University should review attendance policies

 

This year, due to the high rate of influenza, the University of Minnesota temporarily suspended two policies. The first was that students must attend the first day of class or risk losing their spot in the class, and the second was that a student must provide a doctor’s note if they missed class due to influenza or other illness.

Like 34 percent of all employees in the U.S., students get no time off for being sick. Faculty and staff have guaranteed paid sick leave. According to University policy, students must show up on the first day of class even if we are sick, tired, feverish and have a cough that could spread to the whole class, or risk losing our spot in the class.

If we lose our spot, it could jeopardize our full-time status, scholarships and even graduation date. If someone gets the flu, the average cost is $130 between doctor’s visits and all those flu remedies that rarely work. If only 5 percent of students, faculty and staff got the flu this year, that’s a total of $468,000 in direct costs, not including lost wages.

During the 2009 H1N1 pandemic, the 8 million people who stayed at work while sick infected an additional 7 million people by staying at their jobs. At that rate, if I have the flu or something just as nasty, for every five classes I attend, I will infect at least four other people. I guarantee if you call a clinic and tell them you have the flu, they will tell you to stay home lest you infect other people and put a drain on their resources.
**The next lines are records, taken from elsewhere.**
(** ** New connections *)

Lemma safe_attempt_peers now ids cs : safe (attempt_peers now ids) (fun _ _ => True) cs.
Proof.
  revert cs. induction ids as [|id ids IH]; intros cs; [done|]. cbn [attempt_peers].
  wlook s Hs Hg. destruct (not_due now id s) eqn:Hd; [apply IH|].
  assert (Hid : id ∈ peer_set cfg).
  { unfold not_due in Hd. rewrite <- (gd_peers _ _ (gd_core _ _ Hg)).
    destruct (im_peers s !! id) eqn:Hp; [|done]. by apply elem_of_dom. }
  wlook s1 Hs1 Hg1. destruct (not_wanted id s1); [apply IH|].
  wlook s2 Hs2 Hg2. destruct (connections_full s2) eqn:Hfull; [done|].
  apply iwp_modify_bind. intros s3 Hs3 Hg3. split; [|apply IH]. apply (attempt_peer_good cfg Hcfg); [done..|].
  rewrite <- Hfull. apply full_same; [by rewrite Hs2|].
  by rewrite (gd_config _ _ (gd_core _ _ Hg2)), (gd_config _ _ (gd_core _ _ Hg3)).
Qed.

Lemma safe_attempt_outgoing cs : safe attempt_outgoing (fun _ _ => True) cs.
Proof.
  apply iwp_act_bind. intros s Hs Hg. split; [by apply sys_good, law_open_now|].
  wlook s' Hs' Hg'. apply safe_attempt_peers.
Qed.

Lemma safe_diagnostic k id inc e cs (Q : unit -> list Connection -> Prop) :
  k <> tcp_message -> Q tt cs -> safe (modify (enqueue_diagnostic k id inc e)) Q cs.
Proof.
  intros Hk HQ. apply iwp_modify. intros s Hs Hg. split; [by apply push_event_good|].
  unfold enqueue_diagnostic. by rewrite (proj2 (push_event_rest _ s)), Hs.
Qed.

Lemma safe_accept_loop n cs : safe (accept_loop n) (fun _ _ => True) cs.
Proof.
  revert cs. induction n as [|n IH]; intros cs; [done|]. cbn [accept_loop]. wlook s Hs Hg. destruct (im_stopping s); [done|].
  apply iwp_act_bind. intros s1 Hs1 Hg1. split; [by apply (accept_one_good cfg Hcfg)|].
  destruct (accept_one s1).1; [done|by apply safe_diagnostic| |apply IH].
  apply iwp_bind, safe_diagnostic; [done|apply IH].
Qed.

Lemma safe_accept_connections cs : safe accept_connections (fun _ _ => True) cs.
Proof. wlook s Hs Hg. apply safe_accept_loop. Qed.

(** ** Handshakes *)

(** Connection [i] is in its handshake. *)
Definition shaking i n cs : Prop :=
  length cs = n /\ exists c, cs !! i = Some c /\ cn_phase c = ph_handshake /\ live c.

(** The pass goes on with connection [i] in its handshake, or it is closed. *)
Definition still_shaking i n (b : bool) cs : Prop := length cs = n /\ (b = true -> shaking i n cs).

Lemma shaking_index i n cs : shaking i n cs -> (i < n)%nat.
Proof. intros (<- & c & Hi & _). by eapply lookup_lt_Some. Qed.

(** An action on the handshake that may end the connection. *)
Lemma safe_handshake_step i n cs (f : Impl -> bool * Impl) :
  shaking i n cs ->
  (forall s c, good cfg s -> im_connections s !! i = Some c -> cn_phase c <> ph_established ->
     good cfg (f s).2 /\ exists c', im_connections (f s).2 = <[i := c']> (im_connections s) /\
       cn_phase c' = cn_phase c /\ cn_socket c' = cn_socket c) ->
  safe (ok <<- atomic f; if ok : bool then Ret true else close_connection i connection_down false >> Ret false)
    (still_shaking i n) cs.
Proof.
  intros Hsh Hf. pose proof (shaking_index _ _ _ Hsh) as Hin. destruct Hsh as (<- & c & Hi & Hph & Hl).
  apply iwp_act_bind. intros s Hs Hg. rewrite <- Hs in Hi.
  destruct (Hf s c Hg Hi ltac:(by rewrite Hph)) as (Hg' & c' & Ec & Eph & Es). split; [done|]. rewrite Ec, Hs.
  destruct (f s).1.
  - split; [by rewrite length_insert|]. intros _. split; [by rewrite length_insert|]. exists c'.
    split_and!; [apply list_lookup_insert_eq; by rewrite Hs in Hi|congruence|]. unfold live. by rewrite Es.
  - apply safe_close_ret; [by rewrite length_insert|]. intros cs' Hcs'. split; [by rewrite Hcs', length_insert|done].
Qed.

Lemma safe_write_handshake i n cs : shaking i n cs -> safe (write_handshake i) (still_shaking i n) cs.
Proof.
  intros Hsh. apply safe_handshake_step; [done|]. intros s c Hg Hi Hph.
  destruct (send_handshake_good cfg Hcfg s i c Hg Hi Hph) as (? & k & ?). split; [done|]. by exists (set_cn_handshake_sent k c).
Qed.

Lemma safe_read_handshake i n cs : shaking i n cs -> safe (read_handshake i) (still_shaking i n) cs.
Proof.
  intros Hsh. apply safe_handshake_step; [done|]. intros s c Hg Hi Hph.
  destruct (receive_handshake_good cfg Hcfg s i c Hg Hi Hph) as (? & k & r & ?). split; [done|].
  by exists (set_cn_handshake_received k (set_cn_remote_handshake r c)).
Qed.

Lemma safe_complete_connect i cs c :
  cs !! i = Some c -> cn_phase c = ph_connecting -> live c ->
  safe (complete_connect i) (still_shaking i (length cs)) cs.
Proof.
  intros Hi Hph Hl. apply iwp_act_bind. intros s Hs Hg. rewrite <- Hs in Hi.
  destruct (connect_outcome_good cfg s i c Hg Hi ltac:(by rewrite Hph)) as (Hg' & Ec & Eph). split; [done|]. rewrite Ec, Hs.
  pose proof (lookup_lt_Some _ _ _ Hi) as Hin. rewrite Hs in Hin. destruct (connect_outcome i s).1.
  - destruct (Eph eq_refl) as [Eph' Es]. split; [by rewrite length_insert|]. intros _.
    split; [by rewrite length_insert|]. eexists. split_and!; [by apply list_lookup_insert_eq|done|]. unfold live. by rewrite Es.
  - apply safe_close_ret; [done|]. intros cs' Hcs'. by split.
Qed.

Lemma safe_when_ready i n set call cs :
  shaking i n cs -> (forall cs, shaking i n cs -> safe (call i) (still_shaking i n) cs) ->
  safe (when_ready i set call) (still_shaking i n) cs.
Proof.
  intros Hsh Hcall. wlook s Hs Hg. destruct (ready i set s); [by apply Hcall|]. split; [apply Hsh|done].
Qed.

(** The handshake of connection [i] is complete. *)
Definition exchanged i n cs : Prop :=
  length cs = n /\ exists c, cs !! i = Some c /\ cn_phase c = ph_handshake /\ live c /\
    cn_handshake_sent c = kHandshakeBytes /\ cn_handshake_received c = kHandshakeBytes.

Lemma safe_finish_handshake i n cs : exchanged i n cs -> safe (finish_handshake i) (sized n) cs.
Proof.
  intros (Hn & c & Hi & Hph & Hl & Hsent & Hrec). apply iwp_act_bind. intros s Hs Hg. rewrite <- Hs in Hi.
  destruct (identify_good cfg s i c Hg Hi ltac:(by rewrite Hph)) as [Hg' Hid]. split; [done|].
  pose proof (lookup_lt_Some _ _ _ Hi) as Hin. destruct (identify i s).1 as [[[id inc] error]|].
  { rewrite Hid, Hs. apply iwp_bind, safe_diagnostic; [done|]. rewrite Hs in Hin. apply safe_close_ret; [done|]. unfold sized. by intros ? ->. }
  destruct Hid as (key & inc & id & Ec & Hident). set (c' := set_cn_key _ _) in *.
  set (cs1 := im_connections (identify i s).2) in *.
  assert (Hi1 : cs1 !! i = Some c') by (rewrite Ec; by apply list_lookup_insert_eq).
  assert (Hn1 : length cs1 = n) by (by rewrite Ec, length_insert, Hs).
  pose proof (lookup_lt_Some _ _ _ Hi1) as Hin1. clear Ec.
  assert (Hret : forall e, safe (close_connection i e false >> Ret false) (sized n) cs1).
  { intros e. apply safe_close_ret; [done|]. unfold sized. by intros ? ->. }
  wlook s1 Hs1 Hg1. destruct (peer_partitioned _ s1); [apply Hret|].
  apply iwp_act_bind. intros s2 Hs2 Hg2. rewrite <- Hs2 in Hi1.
  destruct (adopt_good cfg s2 i c' Hg2 Hi1) as (Hg3 & Hne & Hlen & Hdup); [by split_and!|]. split; [done|].
  destruct (adopt i s2).1 eqn:Er; [done|..].
  - rewrite (Hdup eq_refl), Hs2. apply iwp_modify_bind. intros s3 Hs3 Hg3'. split; [by apply push_event_good|].
    unfold enqueue_diagnostic. rewrite (proj2 (push_event_rest _ s3)), Hs3. apply Hret.
  - unfold sized. simpl. by rewrite Hlen, Hs2.
Qed.

Lemma safe_serve_handshake sets i n cs : shaking i n cs -> safe (serve_handshake sets i) (sized n) cs.
Proof.
  intros Hsh. eapply iwp_seq; [apply safe_when_ready; [done|apply safe_write_handshake]|].
  intros b cs1 [Hn1 Hb]. destruct b; [|done]. specialize (Hb eq_refl).
  eapply iwp_seq; [apply safe_when_ready; [done|apply safe_read_handshake]|].
  intros b cs2 [Hn2 Hb2]. destruct b; [|done]. destruct (Hb2 eq_refl) as (_ & c & Hi & Hph & Hl).
  wlook s Hs Hg. rewrite <- Hs in Hi. unfold handshake_done. rewrite (conn_at _ _ _ Hi).
  destruct (N.eqb_spec (cn_handshake_sent c) kHandshakeBytes) as [E1|]; [|done].
  destruct (N.eqb_spec (cn_handshake_received c) kHandshakeBytes) as [E2|]; [|done].
  eapply iwp_seq; [apply safe_finish_handshake; split; [done|]; exists c; by rewrite <- Hs|]. done.
Qed.

(** ** Established connections *)

Lemma safe_read_frames i n cs :
  working i n cs -> safe (read_frames i) (fun b cs => length cs = n /\ (b = true -> working i n cs)) cs.
Proof.
  intros Hw. pose proof (working_index _ _ _ Hw) as Hin. destruct Hw as (<- & c & Hi & Hph).
  apply iwp_act_bind. intros s Hs Hg. rewrite <- Hs in Hi.
  destruct (receive_frames_good cfg Hcfg s i c Hg Hi Hph) as (Hg' & bs & Ec). split; [done|].
  assert (Hw : working i (length cs) (im_connections (receive_frames i s).2)).
  { rewrite Ec. split; [by rewrite length_insert, Hs|]. exists (set_cn_inbound bs c).
    split; [apply list_lookup_insert_eq; by rewrite Hs|done]. }
  assert (Hret : forall e cs1, working i (length cs) cs1 ->
    safe (close_connection i e true >> Ret false) (fun b cs2 => length cs2 = length cs /\ (b = true -> working i (length cs) cs2)) cs1).
  { intros e cs1 Hw1. apply safe_close_ret; [by rewrite (proj1 Hw1)|]. intros cs' Hcs'. by rewrite Hcs', (proj1 Hw1). }
  destruct (receive_frames i s).1; [|split; [apply Hw|done]|by apply Hret..].
  eapply iwp_seq; [rewrite <- (proj1 Hw) in Hw; by apply safe_process_inbound|].
  intros b cs' Hw'. rewrite (proj1 Hw) in Hw'. destruct b; [|by apply Hret]. split; [apply Hw'|done].
Qed.

Lemma safe_serve_established sets i n cs : working i n cs -> safe (serve_established sets i) (sized n) cs.
Proof.
  intros Hw. eapply (iwp_seq _ _ _ _ _ (fun b cs => length cs = n /\ (b = true -> working i n cs))).
  { wlook s Hs Hg. destruct (ready i (fd_read sets) s); [by apply safe_read_frames|]. split; [apply Hw|done]. }
  intros b cs1 [Hn Hb]. destruct b; [|done]. destruct (Hb eq_refl) as (_ & c & Hi & Hph). cbn [negb].
  pose proof (lookup_lt_Some _ _ _ Hi) as Hin.
  wlook s Hs Hg. unfold no_socket. rewrite <- Hs in Hi. rewrite (conn_at _ _ _ Hi).
  destruct (Z.eqb_spec (cn_socket c) kInvalidSocket) as [|Hl]; [done|]. cbn [negb andb].
  destruct (ready i (fd_write sets) s); [|done]. rewrite Hs in Hi.
  apply iwp_act_bind. intros s1 Hs1 Hg1. rewrite <- Hs1 in Hi.
  destruct (write_frame_good cfg Hcfg s1 i c Hg1 Hi Hl Hph) as (Hg2 & Ec & Hne). split; [done|]. rewrite Ec, Hs1.
  destruct (write_frame i s1).1 as [[]|]; [done| |done]. rewrite <- Hn. by apply safe_close.
Qed.

Lemma safe_serve_open sets i cs c :
  cs !! i = Some c -> live c -> safe (serve_open sets i) (sized (length cs)) cs.
Proof.
  intros Hi Hl. wlook s Hs Hg. unfold in_phase at 1. rewrite <- Hs in Hi. rewrite (conn_at _ _ _ Hi). rewrite Hs in Hi.
  assert (Hrest : forall c cs1, cs1 !! i = Some c -> live c -> length cs1 = length cs ->
    safe (shaking <<- look (in_phase ph_handshake i);
          if shaking : bool then serve_handshake sets i
          else established <<- look (is_established i);
               if established : bool then serve_established sets i else Ret tt) (sized (length cs)) cs1).
  { clear c Hi Hl. intros c cs1 Hi Hl Hn. wlook s1 Hs1 Hg1. unfold in_phase.
    rewrite <- Hs1 in Hi. rewrite (conn_at _ _ _ Hi). rewrite Hs1 in Hi. case_bool_decide as Hph.
    - apply safe_serve_handshake. split; [done|]. by exists c.
    - wlook s2 Hs2 Hg2. destruct (is_established i s2) eqn:He; [|done]. apply safe_serve_established.
      rewrite <- Hn. eapply established_working; [done| |done]. by eapply lookup_lt_Some. }
  case_bool_decide as Hph; cbn [andb].
  - destruct (ready i (fd_write sets) s); cbn [andb]; [|by apply (Hrest c)].
    eapply iwp_seq; [by eapply safe_complete_connect|]. intros b cs1 [Hn Hb]. destruct b; [|done].
    destruct (Hb eq_refl) as (_ & c1 & Hi1 & Hph1 & Hl1). by apply (Hrest c1).
  - by apply (Hrest c).
Qed.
Even the Boynton Health Service website recommends me to stay home since most flu cases cannot be treated by a doctor. Since the creation of the policy in 2009, the University has suspended it twice: during the H1N1 pandemic in 2009 and this winter when Minnesota had a particularly large number of influenza cases. If an academic policy has been suspended two of five years since it was created, it is reasonable to question the intention and effectiveness of the policy. According to the University’s website, the reason for this policy is to “clearly indicate the number of students committed to taking this course.” I may be committed to a course, but I’m not committed to making everyone else around me sick. I’m sure my classmates and professor would also appreciate me staying at home.

The University administration needs to create a new, simpler, more effective policy. If you have the flu or a similar illness on the first day of class, stay home. Get well soon. No doctor’s note needed.